412476: we expect 3 biosamples, 1 organism, 1 publication from the preview.
upon running the importer:
Inserting record into Chado: bioproject: 412476
[site http://default] [TRIPAL ERROR] [TRIPAL_EUTILS] Unable to find UID for biosample:SAMD00093090
So, it failed loading the first biosample because the accession was non-unique.
with project 167477, we expect 2 biosamples, assembly, an organism, and a pub
Calling: tripal_eutils_create_records(bioproject, 167477, 1)
INFO (TRIPAL_EUTILS): Inserting record into Chado: bioproject: 167477
INFO (TRIPAL_EUTILS): Inserting record into Chado: biosample: 2434893
INFO (TRIPAL_EUTILS): Inserting record into Chado: biosample: 2649412
[site http://default] [TRIPAL ERROR] [TRIPAL_EUTILS] Unable to find UID for assembly:GCA_000648675
so in both cases, we get an error because we cant identify that accession uniquely.
if we search for the assembly:
https://www.ncbi.nlm.nih.gov/assembly/?term=GCA_000648675
in this cas,e there are "anomalous results". presumably we can add filter
parameters to the query and we'd get a single result.
for the biosample:
https://www.ncbi.nlm.nih.gov/biosample/?term=SAMD00093090
interesitly, only 1 result here via the GUI. how about the API?

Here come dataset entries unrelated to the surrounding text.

(** * blog_scraper: a shallow embedding of the harvesting engine

    The repository holds seven site scrapers (Ahrefs, Backlinko, Moz,
    Search Engine Land, Google Developers, El Placer del SEO, Carlos
    Sanchez) that share one engine: a fetcher with retries and backoff, a
    pagination loop, an HTML normaliser, an excerpt builder and an
    incremental update of a JSON database.

    A launcher, run_all.py, starts the scrapers one after the other.

    What the scrapers obtain from third-party libraries (requests,
    BeautifulSoup, Selenium, the clock, the random generator) is modelled
    as an explicit environment; everything the scrapers compute themselves
    is translated function by function and keeps its Python name. *)

From Stdlib Require Import String Ascii List Arith Bool Lia Sorted QArith Lqa.
From stdpp Require Import base gmap sets list strings.

Set Warnings "-register-all,-clear-no-such-hyp".

Open Scope string_scope.
Open Scope list_scope.
Open Scope nat_scope.

(** ** Python strings

    A [string] stands for a Python [str] whose code points are below 256:
    one [ascii] per character, so [String.length] is Python's [len]. *)
Module PyStr.

(** [str.isspace] for one character: TAB..CR, FS..US, space, NEL, NBSP. *)
Definition isspace (c : ascii) : bool :=
  let n := nat_of_ascii c in
  ((9 <=? n) && (n <=? 13)) || ((28 <=? n) && (n <=? 32))
  || (n =? 133) || (n =? 160).

Fixpoint spacefree (s : string) : bool :=
  match s with
  | EmptyString => true
  | String c rest => negb (isspace c) && spacefree rest
  end.

(** [s.split()] with no argument: the maximal runs of non-blank
    characters, scanned left to right; [word] is the run being read. *)
Fixpoint split_from (word s : string) : list string :=
  match s with
  | EmptyString =>
      match word with EmptyString => [] | _ => [word] end
  | String c rest =>
      if isspace c then
        match word with
        | EmptyString => split_from "" rest
        | _ => word :: split_from "" rest
        end
      else split_from (word +:+ String c "") rest
  end.

Definition split (s : string) : list string := split_from "" s.

(** [sep.join(parts)] *)
Fixpoint join (sep : string) (parts : list string) : string :=
  match parts with
  | [] => ""
  | p :: ps =>
      match ps with
      | [] => p
      | _ => p +:+ sep +:+ join sep ps
      end
  end.

(** [s.lstrip()], [s.rstrip()], [s.strip()] *)
Fixpoint lstrip (s : string) : string :=
  match s with
  | EmptyString => ""
  | String c rest => if isspace c then lstrip rest else s
  end.

Fixpoint rstrip (s : string) : string :=
  match s with
  | EmptyString => ""
  | String c rest =>
      match rstrip rest with
      | EmptyString => if isspace c then "" else String c ""
      | kept => String c kept
      end
  end.

Definition strip (s : string) : string := rstrip (lstrip s).

(** The slice [s[:n]]. *)
Fixpoint slice_to (n : nat) (s : string) : string :=
  match n, s with
  | S n', String c rest => String c (slice_to n' rest)
  | _, _ => ""
  end.

(** [' '.join(s.split())]: the plain text with blanks collapsed. *)
Definition collapse (s : string) : string := join " " (split s).

(** [p] is an initial segment of [s]. *)
Definition is_prefix (p s : string) : Prop := exists rest, s = p +:+ rest.


Definition word_ok (w : string) : Prop := w <> "" /\ spacefree w = true.

(** [needle in hay], for strings. *)
Fixpoint contains (needle hay : string) : bool :=
  String.prefix needle hay
  || match hay with
     | EmptyString => false
     | String _ rest => contains needle rest
     end.

End PyStr.

(** ** Markup trees

    A BeautifulSoup element tree.  [Elem] is a [Tag] with its name, its
    attribute dictionary in insertion order and its children; [Text] is a
    [NavigableString] and [Comment] a [Comment], which html.parser keeps
    in the tree.  A multi-valued attribute such as [class] is kept as the
    blank-separated string it is serialised to. *)
Module Dom.

Inductive Node : Type :=
| Text (s : string)
| Comment (s : string)
| Elem (name : string) (attrs : list (string * string)) (children : list Node).

(** An element is addressed by the child indices that lead to it: the
    normaliser mutates elements of one shared tree in place. *)
Definition path : Type := list nat.

Definition mem (x : string) (l : list string) : bool :=
  existsb (String.eqb x) l.

Definition newline : string := String (ascii_of_nat 10) "".
Definition dquote : ascii := ascii_of_nat 34.
Definition squote : ascii := ascii_of_nat 39.

(** [tag.find_all(True, recursive=True)]: every descendant tag, in
    document order; the tag itself is not part of the result. *)
Fixpoint find_all (n : Node) : list path :=
  match n with
  | Elem _ _ kids =>
      (fix walk (i : nat) (ks : list Node) {struct ks} : list path :=
         match ks with
         | [] => []
         | k :: ks' =>
             match k with
             | Elem _ _ _ =>
                 ([i] :: List.map (cons i) (find_all k)) ++ walk (S i) ks'
             | _ => walk (S i) ks'
             end
         end) 0 kids
  | _ => []
  end.

Fixpoint get_at (p : path) (n : Node) : option Node :=
  match p with
  | [] => Some n
  | i :: p' =>
      match n with
      | Elem _ _ kids =>
          match kids !! i with
          | Some k => get_at p' k
          | None => None
          end
      | _ => None
      end
  end.

Fixpoint update_at (f : Node -> Node) (p : path) (n : Node) : Node :=
  match p with
  | [] => f n
  | i :: p' =>
      match n with
      | Elem name attrs kids => Elem name attrs (alter (update_at f p') i kids)
      | _ => n
      end
  end.

(** [for attr in dict(element.attrs): if attr not in allowed_attrs:
    del element.attrs[attr]] *)
Definition keep_attrs (allowed_attrs : list string) (n : Node) : Node :=
  match n with
  | Elem name attrs kids =>
      Elem name (List.filter (fun a => mem (fst a) allowed_attrs) attrs) kids
  | _ => n
  end.

(** *** Serialisation: [str(element)], that is [element.decode()] with
    the formatter "minimal" *)

Fixpoint escape (s : string) : string :=
  match s with
  | EmptyString => ""
  | String c rest =>
      (if Ascii.eqb c "&" then "&amp;"
       else if Ascii.eqb c "<" then "&lt;"
       else if Ascii.eqb c ">" then "&gt;"
       else String c "") +:+ escape rest
  end.

Fixpoint contains_char (c : ascii) (s : string) : bool :=
  match s with
  | EmptyString => false
  | String d rest => Ascii.eqb c d || contains_char c rest
  end.

Fixpoint quot_entities (s : string) : string :=
  match s with
  | EmptyString => ""
  | String c rest =>
      (if Ascii.eqb c dquote then "&quot;" else String c "")
      +:+ quot_entities rest
  end.
(** * Elevator system: the car state machine, the nearest-car scheduler
      and the fleet controller of [LLD examples/7.elevator_system.py].

    Floors, ids and distances are Python integers, modelled as [Z].
    The two stop sets of a car are Python sets of integers, modelled as
    [gset Z].  The fleet is a Python list of car objects; a reference to a
    car is modelled as its position in that list, so that a mutation through
    the reference is an update of the list at that position.  What the code
    prints is modelled as a list of events returned next to the new state. *)

From Stdlib Require Import ZArith Lia.
From stdpp Require Import gmap list sorting pretty.

Open Scope Z_scope.

(** ** Enumerations *)

Module Direction.
Inductive t : Set := UP | DOWN | IDLE.
#[global] Instance eq_dec : EqDecision t.
Proof. solve_decision. Defined.
End Direction.

Module ElevatorState.
Inductive t : Set := IDLE | MOVING | DOOR_OPEN | MAINTENANCE.
#[global] Instance eq_dec : EqDecision t.
Proof. solve_decision. Defined.
End ElevatorState.

(** ** Request *)

Module Request.
Record t : Set := Build { floor : Z; direction : Direction.t }.
End Request.

(** ** Printed output

    One constructor per [print] of the core classes; the status display
    only reads the state and is left out. *)

Inductive Event : Set :=
| MovingUp (elevator_id floor : Z)
| MovingDown (elevator_id floor : Z)
| Stopped (elevator_id floor : Z)
| DoorClosed (elevator_id : Z)
| Requested (floor : Z) (direction : Direction.t)
| Assigned (elevator_id : Z)
| NoElevatorAvailable
| Destination (elevator_id floor : Z)
| AllIdle (step : Z).
(** * Super-Agent Platform web client: role guard, API client and store

    A shallow embedding of [App.tsx] (the React/Redux web front end of the
    multi-framework agent platform): the type definitions, the [ApiClient]
    class with its two axios interceptors, the initial Redux state, and the
    components [ProtectedRoute], [ExecutionForm], [Dashboard] and
    [LoginPage].  The routing back end the client talks to is modelled
    separately in [Module Core]. *)

From Stdlib Require Import ZArith.
From stdpp Require Import base option list strings gmap.

Local Open Scope string_scope.
Local Open Scope Z_scope.

(** ** Type definitions *)

Inductive UserRole := ADMIN | ANALYST | USER | SERVICE_ACCOUNT.

Inductive TaskPriority := LOW | MEDIUM | HIGH | URGENT.

Inductive ExecutionEngine := DIRECT_LLM | CREWAI | AUTOGEN.

(** The string each enum member is initialised with. *)
Definition UserRole_value (r : UserRole) : string :=
  match r with
  | ADMIN => "admin"
  | ANALYST => "analyst"
  | USER => "user"
  | SERVICE_ACCOUNT => "service_account"
  end.

Definition TaskPriority_value (p : TaskPriority) : string :=
  match p with
  | LOW => "low"
  | MEDIUM => "medium"
  | HIGH => "high"
  | URGENT => "urgent"
  end.

Definition ExecutionEngine_value (e : ExecutionEngine) : string :=
  match e with
  | DIRECT_LLM => "direct_llm"
  | CREWAI => "crewai"
  | AUTOGEN => "autogen"
  end.

(** [Object.values(ExecutionEngine)], in declaration order. *)
Definition ExecutionEngine_values : list ExecutionEngine :=
  [DIRECT_LLM; CREWAI; AUTOGEN].
(** * Verification of [parsing.py] (scraper-edgar)

    A shallow embedding of the text normaliser and section extractor of
    [src/parsing.py] together with the part of Python's [re] module the
    file relies on, and of its three drivers over a file tree, with the
    part of [pathlib] they rely on, followed by the properties proved
    about them.

    Python strings are sequences of Unicode code points: a character is
    a code point in [N], a string is a list of characters.  Python's
    [len] is [length]. *)

From Stdlib Require Import String Ascii.
From Stdlib Require Import List Bool Arith NArith ZArith Lia.
From Stdlib Require Import Floats.SpecFloat.
From Stdlib Require Import DecimalString DecimalPos DecimalZ.
Import ListNotations.

(** ** Characters and strings *)

Definition char := N.
Definition str := list char.

(** Code points of an ASCII literal. *)
Definition lit (s : string) : str :=
  List.map N_of_ascii (list_ascii_of_string s).

Definition in_range (lo hi c : char) : bool := ((lo <=? c) && (c <=? hi))%N.

(** [[A-Za-z]] and [[0-9]] in a pattern without [re.ASCII]/[re.IGNORECASE]:
    plain code-point ranges. *)
Definition is_ascii_letter (c : char) : bool :=
  in_range 65%N 90%N c || in_range 97%N 122%N c.

Definition is_ascii_digit (c : char) : bool := in_range 48%N 57%N c.

(** [\s] of a [str] pattern and the characters removed by [str.strip()]:
    CPython's [Py_UNICODE_ISSPACE]. *)
Definition is_space (c : char) : bool :=
  in_range 9%N 13%N c || in_range 28%N 32%N c || (c =? 133)%N || (c =? 160)%N
  || (c =? 5760)%N || in_range 8192%N 8202%N c || (c =? 8232)%N || (c =? 8233)%N
  || (c =? 8239)%N || (c =? 8287)%N || (c =? 12288)%N.

Definition NL : char := 10%N.
Definition SP : char := 32%N.
Definition is_char (a c : char) : bool := (c =? a)%N.

(** ** Regular expressions: the fragment of [re] used by [parsing.py] *)

Inductive regex : Type :=
| Eps : regex
| Cls : (char -> bool) -> regex
| Bos : regex
| Eos : regex
| Cat : regex -> regex -> regex
| Alt : regex -> regex -> regex
| Rep : bool -> nat -> option nat -> regex -> regex
| Grp : nat -> regex -> regex.

(** Captured groups, most recent capture first. *)
Definition groups := list (nat * str).
(** * node::worker messaging: Message, MessagePortData and MessagePort

    A shallow embedding of [src/node_messaging.cc].  Every C++ member
    function becomes a Rocq function of the same name that passes the
    state it touches explicitly:

    - the array buffers of a V8 isolate are a finite map from handles to
      [ArrayBuffer] records;
    - [MessagePortData] and [MessagePort] objects live in two stores of
      the [World], addressed by identifiers that stand for the C++
      pointers ([sibling_], [owner_], [data_]);
    - a [CHECK] that fails, a V8 API check that fails and a null
      dereference abort the process: the function returns [None];
    - calls into libuv ([uv_async_send], [uv_close]) and into user code
      ([MakeCallback]) are appended to the [trace] of the world, next to
      the queue operations of [incoming_messages_];
    - every member function runs as one step: the scoped locks on
      [mutex_] and [sibling_mutex_] make the steps of different threads
      follow one another, and the model is that sequence.  A mutex is
      kept only as the identity [sibling_mutex_] refers to.

    The V8 value serializer and the user's JavaScript are outside the
    file; they are the two interfaces [ValueCodec] and [UserCode]. *)

From Stdlib Require Import Init.Byte.
From stdpp Require Import gmap list fin_maps.

Set Warnings "-clear-no-such-hyp".

(** ** JavaScript values and array buffers *)

Definition AbId := nat.
Definition PortId := nat.
Definition DataId := nat.
Definition EnvId := nat.
Definition MutexId := nat.

(** The values [Serialize] distinguishes: arrays ([IsArray]), array
    buffers ([IsArrayBuffer]), anything else.  An element of an array is [None] when
    [transfer_list->Get(context, i)] throws (an accessor that throws). *)
#[warnings="-register-all"]
Inductive Value :=
| Undefined
| Other (tag : nat)
| ArrayBufferRef (ab : AbId)
| ArrayRef (elems : list (option Value)).

Definition IsArrayBuffer (v : Value) : bool :=
  match v with ArrayBufferRef _ => true | _ => false end.

Inductive Exception :=
| ERR_INVALID_TRANSFER_OBJECT
| ERR_CLOSED_MESSAGE_PORT
| ERR_MISSING_ARGS
| ERR_CONSTRUCT_CALL_REQUIRED
| DataCloneError
| JsException.

(** [v8::Maybe<T>]: [Nothing] comes with the exception that is pending in
    the isolate when the function returns. *)
Inductive Maybe (A : Type) :=
| Just (a : A)
| Nothing (pending : Exception).
Arguments Just {A} a.
Arguments Nothing {A} pending.

(** [v8::ArrayBuffer] as far as this file uses it. *)
Record ArrayBuffer := mkArrayBuffer {
  is_neuterable : bool;
  is_external : bool;
  was_neutered : bool;
  backing_store : list byte
}.

(* The array buffers of one isolate. *)
Abbreviation Isolate := (gmap AbId ArrayBuffer).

GET /entrez/eutils/esearch.fcgi/?db=biosample&retmode=xml&term=SAMD00093090 HTTP/1.0
via the API we get two results:
<Id>7714098</Id>
<Id>7714100</Id>
so two samples: SAMD00093521 and SAMD00093090. Cool, 93521 is a pool of 93090 (female) and another sample, the male sample. However, NEITHER XML FILE includes this relationship in a machine readable way. 93521 describes it in the text only. 93090 doesnt even include it in the text! How does the server even know to return 93521 if i search with 93090? It must have hte information stored somewhere!
ok, NCBI does indeed let us specify the field, just not on a per parameter basis. Just what we need.
`$provider->addParam('field', 'accession');` .
So SAMD00093090
now returns a single result.
As for the multiple assemblies, we need to add filters in a similar manner.
I imported bioproject 412476, and selected "create linked records". I then successfully published the Project record. The Biological Sample record, however, was not imported. Publications and organism were also not imported.
I tried again, with bioproject 167477. This time the one of 2 biosamples also imported, but not much metadata was imported - just the accession number as the name. One empty publication record was imported. No organism.
Am I doing things in the wrong order?